Artigo: "Aggregating intrinsic information to enhance BCI performance through federated learning"

  • Desafio de Dados Insuficientes em BCI:
  • A falta de dados é um desafio antigo para construir modelos de aprendizado profundo de alto desempenho em Interfaces Cérebro-Computador (BCI).
  • Mesmo com diversos grupos coletando conjuntos de dados de EEG para a mesma tarefa, o compartilhamento de dados entre dispositivos é difícil devido à heterogeneidade dos dispositivos.

  • Importância da Diversidade de Dados:

  • A diversidade de dados é fundamental para a robustez dos modelos, mas poucos trabalhos abordam essa questão, concentrando-se principalmente no treinamento de modelos dentro de um único conjunto de dados.

  • Proposta de Solução:

  • FLEEG (Federated Learning EEG Decoding): Estrutura hierárquica personalizada de aprendizado federado para superar o desafio da diversidade de dados.
  • Permite que conjuntos de dados com formatos diferentes colaborem no processo de treinamento do modelo.

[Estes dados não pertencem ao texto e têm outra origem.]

(** C1. The ribbon follows the host's active workbench.  When a tab is
    labelled with the [MenuText] of the active workbench, the tab bar's
    current index after [onWbActivated] is the index of that tab, and that
    tab's text is the [MenuText].  When the user has selected a tab whose
    text without its ['&'] characters is a key [t] of [wbNameMapping],
    [onUserChangedWorkbench] calls [Gui.activateWorkbench(wbNameMapping[t])],
    once and as its only outside call, and that workbench is the active one
    afterwards when the host knows it. *)
Theorem ribbon_follows_active_workbench (st1 st2 : State) (w : string) :
  In (MenuText (active (host st1))) (tabs (menu st1)) ->
  wbNameMapping (menu st2)
    !! remove_ampersands (tabText (menu st2) (currentIndex (menu st2))) = Some w ->
  (let st' := fst (onWbActivated st1) in
   currentIndex (menu st') = indexOf (menu st') (MenuText (active (host st')))
   /\ tabText (menu st') (currentIndex (menu st')) = MenuText (active (host st')))
  /\ (let st' := fst (onUserChangedWorkbench st2) in
      calls st' = calls st2 ++ [Call_activateWorkbench w]
      /\ forall wb, find_workbench (host st2) w = Some wb -> active (host st') = wb).
Proof.
  intros Hin Hmap. split.
  - cbn zeta.
    destruct (onWbActivated_frame st1) as (_ & Ha & Ht & Hi).
    rewrite Ha. unfold indexOf at 1, tabText. rewrite Ht, Hi.
    rewrite (updateCurrentTab_index st1 Hin). unfold indexOf.
    destruct (index_of_In _ _ Hin) as (i & Hidx & Hn). rewrite Hidx.
    split; [reflexivity|].
    destruct (Z.ltb_spec (Z.of_nat i) 0); [lia|].
    now rewrite Nat2Z.id, Hn.
  - cbn zeta. rewrite <- replace_ampersand in Hmap.
    unfold onUserChangedWorkbench, bind, gets, currentTabName. cbn beta iota.
    rewrite Hmap. unfold activateWorkbench, bind, gets, modify.
    cbn [host log_call].
    destruct (find_workbench (host st2) w) as [wb|] eqn:E.
    + set (sa := with_host (set_active wb) (log_call (Call_activateWorkbench w) st2)).
      destruct (onWbActivated_frame sa) as (Hc & Ha & _).
      destruct (onWbActivated sa) as [sb r]. cbn in Hc, Ha.
      destruct r; cbn; rewrite Hc, Ha; (split; [reflexivity|]);
        intros wb' Hwb'; now injection Hwb' as <-.
    + cbn. split; [reflexivity|discriminate].
Qed.
(** * Transposed marking: exercise location, extraction and pagination

    A shallow embedding of the exercise pipeline of the transposed-marking
    tool: [get_cell_loc], [get_exercise_from_lab], [get_exercises_from_lab],
    [write_pages_to_files] and the pagination of the student ids.

    The repository holds two generations of the same program: the command-line
    script [write_exercise_to_html.py] (module [Script] below) and the
    jupytext notebook [Example Notebook.py] (module [Notebook] below), which
    adds the early stop of the scan, the default for a missing end boundary
    and the extraction of several exercises. *)

From Stdlib Require Import ZArith String Ascii List DecimalString Lia Bool.
From Stdlib Require QArith.
Import ListNotations.

Local Open Scope string_scope.
Local Open Scope list_scope.
Local Open Scope Z_scope.

Infix "^^" := String.append (at level 60, right associativity).

(** ** Python values and built-ins used by the program *)

Module Py.

(** Characters that a Rocq string literal cannot hold directly. *)
Definition nl : string := String (ascii_of_nat 10) EmptyString.
Definition tab : string := String (ascii_of_nat 9) EmptyString.
Definition dquote : string := String (ascii_of_nat 34) EmptyString.

(** [f"{n}"] and [format] of an [int]: the decimal numeral, with a leading
    minus sign for a negative number. *)
Definition str (n : Z) : string := NilZero.string_of_int (Z.to_int n).

(** [repr] of a list of ints, as [f"{l}"] prints it: [[3, 4]]. *)
Definition repr_list (l : list Z) : string :=
  "[" ^^ String.concat ", " (map str l) ^^ "]".

(** [len] of a list. *)
Definition len {A : Type} (l : list A) : Z := Z.of_nat (length l).

(** How a slice bound is read against a sequence of length [L]: a negative
    bound counts from the end, and every bound is clamped to [0..L]. *)
Definition clamp (L x : Z) : Z :=
  if x <? 0 then Z.max (x + L) 0 else Z.min x L.

(** [l[lo:hi]]. *)
Definition slice {A : Type} (l : list A) (lo hi : Z) : list A :=
  let L := len l in
  let s := clamp L lo in
  let e := clamp L hi in
  firstn (Z.to_nat (e - s)) (skipn (Z.to_nat s) l).

(** [range(n)]. *)
Definition range (n : Z) : list Z := map Z.of_nat (seq 0 (Z.to_nat n)).

(** [sum(ls, [])]: the lists are added from the left, starting from []. *)
Definition sum_lists {A : Type} (ls : list (list A)) : list A :=
  fold_left (fun acc l => acc ++ l) ls [].

(** [''.join(l)]. *)
Definition join (l : list string) : string := String.concat EmptyString l.

(** A dict, in insertion order; keys are unique. *)
Definition dict (K V : Type) : Type := list (K * V).

Fixpoint dict_get {V : Type} (d : dict string V) (k : string) : option V :=
  match d with
  | [] => None
  | (k', v) :: d' => if String.eqb k k' then Some v else dict_get d' k
  end.

(** [k in d]. *)
Definition dict_mem {V : Type} (d : dict string V) (k : string) : bool :=
  match dict_get d k with Some _ => true | None => false end.

(** [enumerate(l)], from index [i]. *)
Fixpoint enumerate_from {A : Type} (i : Z) (l : list A) : list (Z * A) :=
  match l with
  | [] => []
  | x :: l' => (i, x) :: enumerate_from (i + 1) l'
  end.

Definition enumerate {A : Type} (l : list A) : list (Z * A) := enumerate_from 0 l.

(** [list(d.values())]. *)
Definition dict_values {K V : Type} (d : dict K V) : list V := map snd d.

End Py.

(** ** Regular expressions, as [re.search] uses them

    A pattern is embedded as a backtracking matcher in continuation style:
    [r k s] holds when a prefix of [s] matches [r] and the continuation [k]
    accepts what is left.  Only the constructs of the heading pattern are
    needed: a literal, a starred or plussed character class, and sequence. *)

Module Regex.

Definition cont : Type := string -> bool.
Definition regex : Type := cont -> cont.

(** A literal string. *)
Fixpoint lit (w : string) : regex :=
  fun k s =>
    match w with
    | EmptyString => k s
    | String c w' =>
        match s with
        | String d s' => Ascii.eqb c d && lit w' k s'
        | EmptyString => false
        end
    end.

(** [p*] for a character class [p]. *)
Definition star (p : ascii -> bool) : regex :=
  fun k =>
    fix go (s : string) : bool :=
      k s || match s with
             | String d s' => p d && go s'
             | EmptyString => false
             end.

(** [p+]. *)
Definition plus (p : ascii -> bool) : regex :=
  fun k s =>
    match s with
    | String d s' => p d && star p k s'
    | EmptyString => false
    end.

(** [r1 r2]. *)
Definition seq (r1 r2 : regex) : regex := fun k => r1 (r2 k).

(** The class of one character, and the class of [.]: anything but a
    newline (no DOTALL flag is given). *)
Definition chr (c : ascii) : ascii -> bool := Ascii.eqb c.
Definition dot : ascii -> bool := fun d => negb (Ascii.eqb d (ascii_of_nat 10)).

Definition accept : cont := fun _ => true.

(** [re.search(r, s)], as a truth value: a match may start anywhere. *)
Fixpoint search (r : regex) (s : string) : bool :=
  r accept s || match s with
                | String _ s' => search r s'
                | EmptyString => false
                end.

End Regex.

(** ** Data model *)

(** The [source] of a cell: one string, or a list of strings. *)
Inductive cell_source : Type :=
| SourceStr (s : string)
| SourceList (l : list string).

(** A notebook cell; [cell_rest] stands for the fields the program never
    reads (outputs, metadata, execution count). *)
Record cell : Type := mkCell {
  cell_type : string;
  source : cell_source;
  cell_rest : string
}.

(** A notebook node: the cells and the document-level fields. *)
Record notebook : Type := mkNotebook {
  cells : list cell;
  metadata : string;
  nbformat : Z;
  nbformat_minor : Z
}.

(** [lab_fmt["cells"] = cs]. *)
Definition set_cells (nb : notebook) (cs : list cell) : notebook :=
  {| cells := cs;
     metadata := metadata nb;
     nbformat := nbformat nb;
     nbformat_minor := nbformat_minor nb |}.

(** ** Effects

    The program prints, displays and writes files, and a call may raise.  A
    computation is embedded as the trace of its effects, in order, and how it
    completes. *)

Inductive exception : Type :=
| TypeError (msg : string)
| IndexError (msg : string)
| ZeroDivisionError (msg : string)
| ExternalError (msg : string).

Inductive completion (A : Type) : Type :=
| Return (v : A)
| Raise (e : exception).
Arguments Return {A} v.
Arguments Raise {A} e.

Inductive event : Type :=
| Print (line : string)
| Display (html : string)
| FileOpen (path mode : string)
| FileWrite (path text : string)
| FileClose (path : string).

Definition M (A : Type) : Type := (list event * completion A)%type.

Definition ret {A : Type} (v : A) : M A := ([], Return v).

Definition raise {A : Type} (e : exception) : M A := ([], Raise e).

Definition bind {A B : Type} (m : M A) (f : A -> M B) : M B :=
  match m with
  | (t, Return v) => let '(t', r) := f v in (t ++ t', r)
  | (t, Raise e) => (t, Raise e)
  end.

Definition emit (e : event) : M unit := ([e], Return tt).

Definition print (line : string) : M unit := emit (Print line).

(** A call into a library that has no effect of its own but may raise. *)
Definition lift {A : Type} (c : completion A) : M A := ([], c).

Notation "x <- m ;; k" := (bind m (fun x => k))
  (at level 61, m at next level, right associativity).
Notation "' pat <- m ;; k" := (bind m (fun x => match x with pat => k end))
  (at level 61, pat pattern, m at next level, right associativity).
Notation "m ;; k" := (bind m (fun _ => k))
  (at level 61, right associativity).
(** [(p / t) * 100] rounded as [Math.round] lies in [0, 100] when [p <= t]. *)
Lemma pct_bounds p t : 0 <= p <= t -> 0 < t < 2 ^ 53 -> 0 <= Snowy.pct p t <= 100.
Proof.
  intros Hp Ht. unfold Snowy.pct, Snowy.jsRound. rewrite FloatAxioms.mul_spec, toDouble_100.
  destruct (div_le_one p t Hp Ht) as [Z0|(m & e & Ef & He & Hm)].
  - rewrite Z0. cbn. lia.
  - rewrite Ef. unfold SF64mul, SFmul. change prec with 53. change emax with 1024. cbn [xorb].
    set (K := 100 * 2 ^ (46 - e)).
    assert (HmK : Zpos (m * 7036874417766400) <= K).
    { unfold K. rewrite Pos2Z.inj_mul.
      replace (2 ^ (46 - e)) with (2 ^ 46 * 2 ^ (- e)) by (rewrite <- Z.pow_add_r by lia; f_equal; ring).
      change (Zpos 7036874417766400) with (100 * 2 ^ 46).
      pose proof (Z.pow_pos_nonneg 2 46 ltac:(lia)). nia. }
    assert (HK53 : K < 2 ^ (53 - e)).
    { unfold K. replace (2 ^ (53 - e)) with (2 ^ 7 * 2 ^ (46 - e)) by (rewrite <- Z.pow_add_r by lia; f_equal; ring).
      pose proof (Z.pow_pos_nonneg 2 (46 - e) ltac:(lia)). lia. }
    destruct (round_aux_grid (Zpos (m * 7036874417766400)) (e + -46) loc_Exact K)
      as [Z1|(m' & j & Ef' & Hj & Hm')].
    + lia.
    + destruct (Z_lt_le_dec (Zpos (m * 7036874417766400)) K); [left|right]; [assumption|split; [lia|reflexivity]].
    + intros HT. unfold K. apply Z.divide_mul_r. apply pow2_divide. split; [lia|].
      assert (Zdigits2 (Zpos (m * 7036874417766400)) <= 53 - e + 1)
        by (apply Zdigits2_le; lia).
      unfold fexp, emin. lia.
    + replace (971 - (e + -46)) with (1017 - e) by ring.
      assert (2 ^ (53 - e) <= 2 ^ (1017 - e)) by (apply Z.pow_le_mono_r; lia). lia.
    + rewrite Z1. lia.
    + rewrite Ef'. set (E := e + -46 + j).
      assert (Hj' : j = E + (46 - e)) by (unfold E; ring).
      destruct (Z.leb_spec 0 E) as [HE|HE].
      * unfold K in Hm'. rewrite Hj', Z.pow_add_r in Hm' by lia.
        pose proof (Z.pow_pos_nonneg 2 (46 - e) ltac:(lia)).
        pose proof (Z.pow_pos_nonneg 2 E ltac:(lia)). nia.
      * apply round_half_up_bound; [exact HE|].
        unfold K in Hm'.
        replace (2 ^ (46 - e)) with (2 ^ (- E) * 2 ^ j) in Hm' by (rewrite <- Z.pow_add_r by lia; f_equal; lia).
        pose proof (Z.pow_pos_nonneg 2 j ltac:(lia)). nia.
Qed.

(** * Yard inventory *)

Lemma countIf_le {A} (p : A -> bool) l : 0 <= Snowy.countIf p l <= Z.of_nat (length l).
Proof. unfold Snowy.countIf. pose proof (filter_length_le p l). lia. Qed.

Lemma countIf_two_kinds (l : list Snowy.yardEntry) :
  Forall (fun x => Snowy.type_ x = "Stock"%string \/ Snowy.type_ x = "Customer"%string) l ->
  Snowy.countIf (fun x => String.eqb (Snowy.type_ x) "Stock") l +
  Snowy.countIf (fun x => String.eqb (Snowy.type_ x) "Customer") l = Z.of_nat (length l).
Proof.
  unfold Snowy.countIf. induction 1 as [|x l Hx _ IH]; [reflexivity|].
  cbn [filter length]. destruct Hx as [Hx|Hx]; rewrite Hx; cbn [String.eqb Ascii.eqb Bool.eqb andb];
    cbn [length]; lia.
Qed.

Lemma inventory_pct_bounds l : Z.of_nat (length l) < 2 ^ 53 ->
  0 <= Snowy.stockPct (Snowy.yardInventoryOf l) <= 100 /\
  0 <= Snowy.customerPct (Snowy.yardInventoryOf l) <= 100.
Proof.
  intros Hl. unfold Snowy.yardInventoryOf. cbn [Snowy.stockPct Snowy.customerPct].
  destruct (Z.eqb_spec (Z.of_nat (length l)) 0) as [|Hn]; [lia|].
  split; apply pct_bounds; try lia; apply countIf_le.
Qed.

(** C9: 29 Stock entries out of 200: [(29 / 200) * 100] is 14.5 exactly,
    whose half-up rounding is 15, but the double product is just below 14.5
    and [Math.round] gives 14. *)
Lemma stock_share_29_of_200 :
  let inv := Snowy.yardInventoryOf (repeat stockEntry 29 ++ repeat customerEntry 171) in
  Snowy.stock inv = 29 /\ Snowy.total inv = 200 /\
  (2 * Snowy.stock inv * 100 + Snowy.total inv) / (2 * Snowy.total inv) = 15 /\
  Snowy.stockPct inv = 14.
Proof. vm_compute. repeat split; reflexivity. Qed.

(** C10: [normalizeType] returns Stock or Customer for every value, Customer
    for null, empty and unrecognised text; the Stock and Customer counts of a
    dealer's yard entries add up to the total, and both percentages lie in
    [0, 100]. *)
Theorem yard_types_partition (dateParse : string -> option Z) (dateToString : option Z -> string)
  (now : Z) (recs : list Snowy.yardRec) (Hlen : Z.of_nat (length recs) < 2 ^ 53) :
  (forall v, Snowy.normalizeType dateToString v = "Stock"%string \/
             Snowy.normalizeType dateToString v = "Customer"%string) /\
  Snowy.normalizeType dateToString JNull = "Customer"%string /\
  Snowy.normalizeType dateToString (JStr "") = "Customer"%string /\
  (forall s, let t := trim (toLowerCase s) in
     includes t "stock" = false -> includes t "customer" = false -> includes t "retail" = false ->
     Snowy.normalizeType dateToString (JStr s) = "Customer"%string) /\
  let inv := Snowy.yardInventoryOf (map (Snowy.mkYardEntry dateParse dateToString now) recs) in
  Snowy.stock inv + Snowy.customer inv = Snowy.total inv /\
  0 <= Snowy.stockPct inv <= 100 /\ 0 <= Snowy.customerPct inv <= 100.
Proof.
  split; [intros v; apply normalizeType_cases|].
  split; [reflexivity|]. split; [reflexivity|].
  split.
  - intros s t H1 H2 H3. unfold Snowy.normalizeType, Snowy.toStr. fold t.
    rewrite H1, H2, H3. destruct (String.eqb t ""); reflexivity.
  - cbv zeta. rewrite <- (length_map (Snowy.mkYardEntry dateParse dateToString now)) in Hlen.
    destruct (inventory_pct_bounds _ Hlen) as [B1 B2]. split; [|split; assumption].
    unfold Snowy.yardInventoryOf at 1 2 3. cbn [Snowy.stock Snowy.customer Snowy.total].
    apply countIf_two_kinds. apply Forall_forall. intros x Hx.
    apply in_map_iff in Hx. destruct Hx as (r & <- & _). apply normalizeType_cases.
Qed.

Lemma yard_types_partition_witness :
  Z.of_nat (length [{| Snowy.rec_receivedAt := JStr "2025-01-01"; Snowy.rec_type := JStr "Stock"; Snowy.rec_Type := JNull |}]) < 2 ^ 53 /\
  let inv := Snowy.yardInventoryOf (map (Snowy.mkYardEntry esDateOnly blankToString 1739577600000)
               [{| Snowy.rec_receivedAt := JStr "2025-01-01"; Snowy.rec_type := JStr "Stock"; Snowy.rec_Type := JNull |}]) in
  Snowy.stock inv + Snowy.customer inv = Snowy.total inv /\
  0 <= Snowy.stockPct inv <= 100 /\ 0 <= Snowy.customerPct inv <= 100.
Proof.
  split; [cbn; lia|].
  apply (yard_types_partition esDateOnly blankToString 1739577600000
    [{| Snowy.rec_receivedAt := JStr "2025-01-01"; Snowy.rec_type := JStr "Stock"; Snowy.rec_Type := JNull |}]
    ltac:(cbn; lia)).
Defined.

(** * Further properties: the table page, the first component and the dealer overview *)

Section TableDates.

Lemma Z_to_string_pad4 y : 1000 <= y <= 9999 -> Z_to_string y = pad4 y.
Proof.
  intros Hy.
  assert (H : forall_Z (fun y => String.eqb (Z_to_string y) (pad4 y)) 1000 (Z.to_nat 9000) = true)
    by (vm_compute; reflexivity).
  apply String.eqb_eq. apply (forall_Z_spec _ _ _ H). rewrite Z2Nat.id; lia.
Qed.

Lemma padStart2_pad2 k : 1 <= k <= 99 -> JSText.padStart2 (Z_to_string k) = pad2 k.
Proof.
  intros Hk.
  assert (H : forall_Z (fun k => String.eqb (JSText.padStart2 (Z_to_string k)) (pad2 k)) 1 99 = true)
    by (vm_compute; reflexivity).
  apply String.eqb_eq. apply (forall_Z_spec _ _ _ H). lia.
Qed.

Lemma formatDate_calendar tz t :
  CampervanTable.formatDate tz (Some t) =
  let '(y, m, d) := civil_from_days (Day (t + tz)) in
  (JSText.padStart2 (Z_to_string d) ++ "/" ++ JSText.padStart2 (Z_to_string m) ++ "/" ++ Z_to_string y)%string.
Proof.
  unfold CampervanTable.formatDate, getFullYear, getMonth, getDate, LocalTime. cbn [option_map].
  unfold YearFromTime, MonthFromTime, DateFromTime.
  destruct (civil_from_days (Day (t + tz))) as [[y m] d].
  replace (m - 1 + 1) with m by ring. reflexivity.
Qed.

Lemma formatDate_slash tz t : 1000 <= YearFromTime (t + tz) <= 9999 ->
  CampervanTable.formatDate tz (Some t) =
  let '(y, m, d) := civil_from_days (Day (t + tz)) in slashString y m d.
Proof.
  intros Hy. rewrite formatDate_calendar. unfold YearFromTime in Hy.
  pose proof (civil_from_days_valid (Day (t + tz))) as V.
  destruct (civil_from_days (Day (t + tz))) as [[y m] d].
  cbn zeta iota beta in Hy.
  pose proof (valid_ymd_ranges y m d V).
  unfold slashString. rewrite (Z_to_string_pad4 y), (padStart2_pad2 d), (padStart2_pad2 m) by lia.
  reflexivity.
Qed.

Lemma table_parse tz dp : CampervanTable.parseDateValue tz dp = Campervan.parseDateValue tz dp.
Proof. reflexivity. Qed.

Lemma parse_formatDate tz dp t : Z.abs tz <= msPerDay -> 1000 <= YearFromTime (t + tz) <= 9999 ->
  CampervanTable.parseDateValue tz dp (JStr (CampervanTable.formatDate tz (Some t))) =
  Some (Day (t + tz) * msPerDay - tz).
Proof.
  intros Htz Hy. rewrite formatDate_slash by exact Hy. unfold YearFromTime in Hy.
  pose proof (civil_from_days_valid (Day (t + tz))) as V.
  pose proof (days_civil_roundtrip (Day (t + tz))) as R.
  destruct (civil_from_days (Day (t + tz))) as [[y m] d].
  cbn zeta iota beta in Hy. cbn [ymd_days] in R.
  pose proof (valid_ymd_ranges y m d V).
  unfold CampervanTable.parseDateValue. rewrite parse_slashString by lia.
  rewrite newDate3_day by (try apply MakeDay_bound; lia).
  rewrite MakeDay_valid by exact V. rewrite R. reflexivity.
Qed.

Lemma YearFromTime_day tz t : YearFromTime (Day (t + tz) * msPerDay - tz + tz) = YearFromTime (t + tz).
Proof.
  unfold YearFromTime. replace (Day (t + tz) * msPerDay - tz + tz) with (Day (t + tz) * msPerDay) by ring.
  rewrite Day_mul. reflexivity.
Qed.

Lemma formatDate_day tz t :
  CampervanTable.formatDate tz (Some (Day (t + tz) * msPerDay - tz)) = CampervanTable.formatDate tz (Some t).
Proof.
  rewrite !formatDate_calendar.
  replace (Day (t + tz) * msPerDay - tz + tz) with (Day (t + tz) * msPerDay) by ring.
  rewrite Day_mul. reflexivity.
Qed.

Lemma normalizeDateString_idem tz dp v : Z.abs tz <= msPerDay ->
  (forall t, CampervanTable.parseDateValue tz dp v = Some t -> 1000 <= YearFromTime (t + tz) <= 9999) ->
  CampervanTable.normalizeDateString tz dp (JStr (CampervanTable.normalizeDateString tz dp v)) =
  CampervanTable.normalizeDateString tz dp v.
Proof.
  intros Htz Hy. unfold CampervanTable.normalizeDateString at 2 3.
  destruct (CampervanTable.parseDateValue tz dp v) as [t|] eqn:E.
  - unfold CampervanTable.normalizeDateString. rewrite parse_formatDate by (auto; apply Hy; exact E).
    apply formatDate_day.
  - reflexivity.
Qed.

(** X1: normalizeDateString is idempotent: when the value parses to a date whose local year has four digits and the zone offset is at most a day, normalizing the normalized DD/MM/YYYY string gives the same string back. *)
Theorem normalizeDateString_idempotent (tz : Z) (dp : string -> option Z) (v : jsval) :
  Z.abs tz <= msPerDay ->
  (forall t, CampervanTable.parseDateValue tz dp v = Some t -> 1000 <= YearFromTime (t + tz) <= 9999) ->
  CampervanTable.normalizeDateString tz dp (JStr (CampervanTable.normalizeDateString tz dp v)) =
  CampervanTable.normalizeDateString tz dp v.
Proof. exact (normalizeDateString_idem tz dp v). Qed.

Lemma mp_of_mono a b : a <= b -> mp_of a <= mp_of b.
Proof. intros. unfold mp_of. apply Z.div_le_mono; lia. Qed.

Lemma bit_bounds (b : bool) : 0 <= (if b then 1 else 0) <= 1.
Proof. destruct b; lia. Qed.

  • Funcionamento do Framework:

  • Cada cliente recebe um conjunto de dados específico e treina um modelo hierárquico personalizado.
  • O servidor coordena o treinamento para compartilhar conhecimento entre todos os conjuntos de dados, melhorando o desempenho geral.

  • Contribuição Inovadora:

  • Primeira solução end-to-end para enfrentar o desafio de heterogeneidade nos dados de EEG em BCI.

FLEEG

Proposta

Federar modelo proposto em: How to train, test and tune your model?. Este tutorial mostra como treinar, ajustar e testar adequadamente seus modelos de aprendizado profundo com o Braindecode. Usaremos o conjunto de dados BCIC IV 2a como exemplo de demonstração. Os eventos considerados nos dados são apenas as 4 classes alvo (esquerda, direita, pé, língua).

Braindecode

BrainDeCode

O Braindecode é uma ferramenta open-source em Python para decodificação de dados cerebrais EEG com modelos de aprendizado profundo. Aplicações: - Pré-processamento - Visualização de dados - Implementações de várias arquiteturas de aprendizado profundo

Assim, o dataset será dividido em cinco partes, e cada uma delas passará por um pré-processamento específico. Em seguida, cada parte será alocada para um cliente diferente, com o objetivo de verificar como o aprendizado federado pode melhorar a performance e a capacidade de generalização do modelo aplicado.

Prática

Instalação de bibliotecas

!pip install braindecode moabb ray
!pip install -U "flwr[simulation]"

Carregar o dataset

from braindecode.datasets import MOABBDataset
from sklearn.model_selection import train_test_split
import numpy as np
from braindecode.preprocessing import (
    exponential_moving_standardize,
    preprocess,
    Preprocessor,
)

# Carregar o dataset
subject_id = 3
dataset = MOABBDataset(dataset_name="BNCI2014_001", subject_ids=[subject_id])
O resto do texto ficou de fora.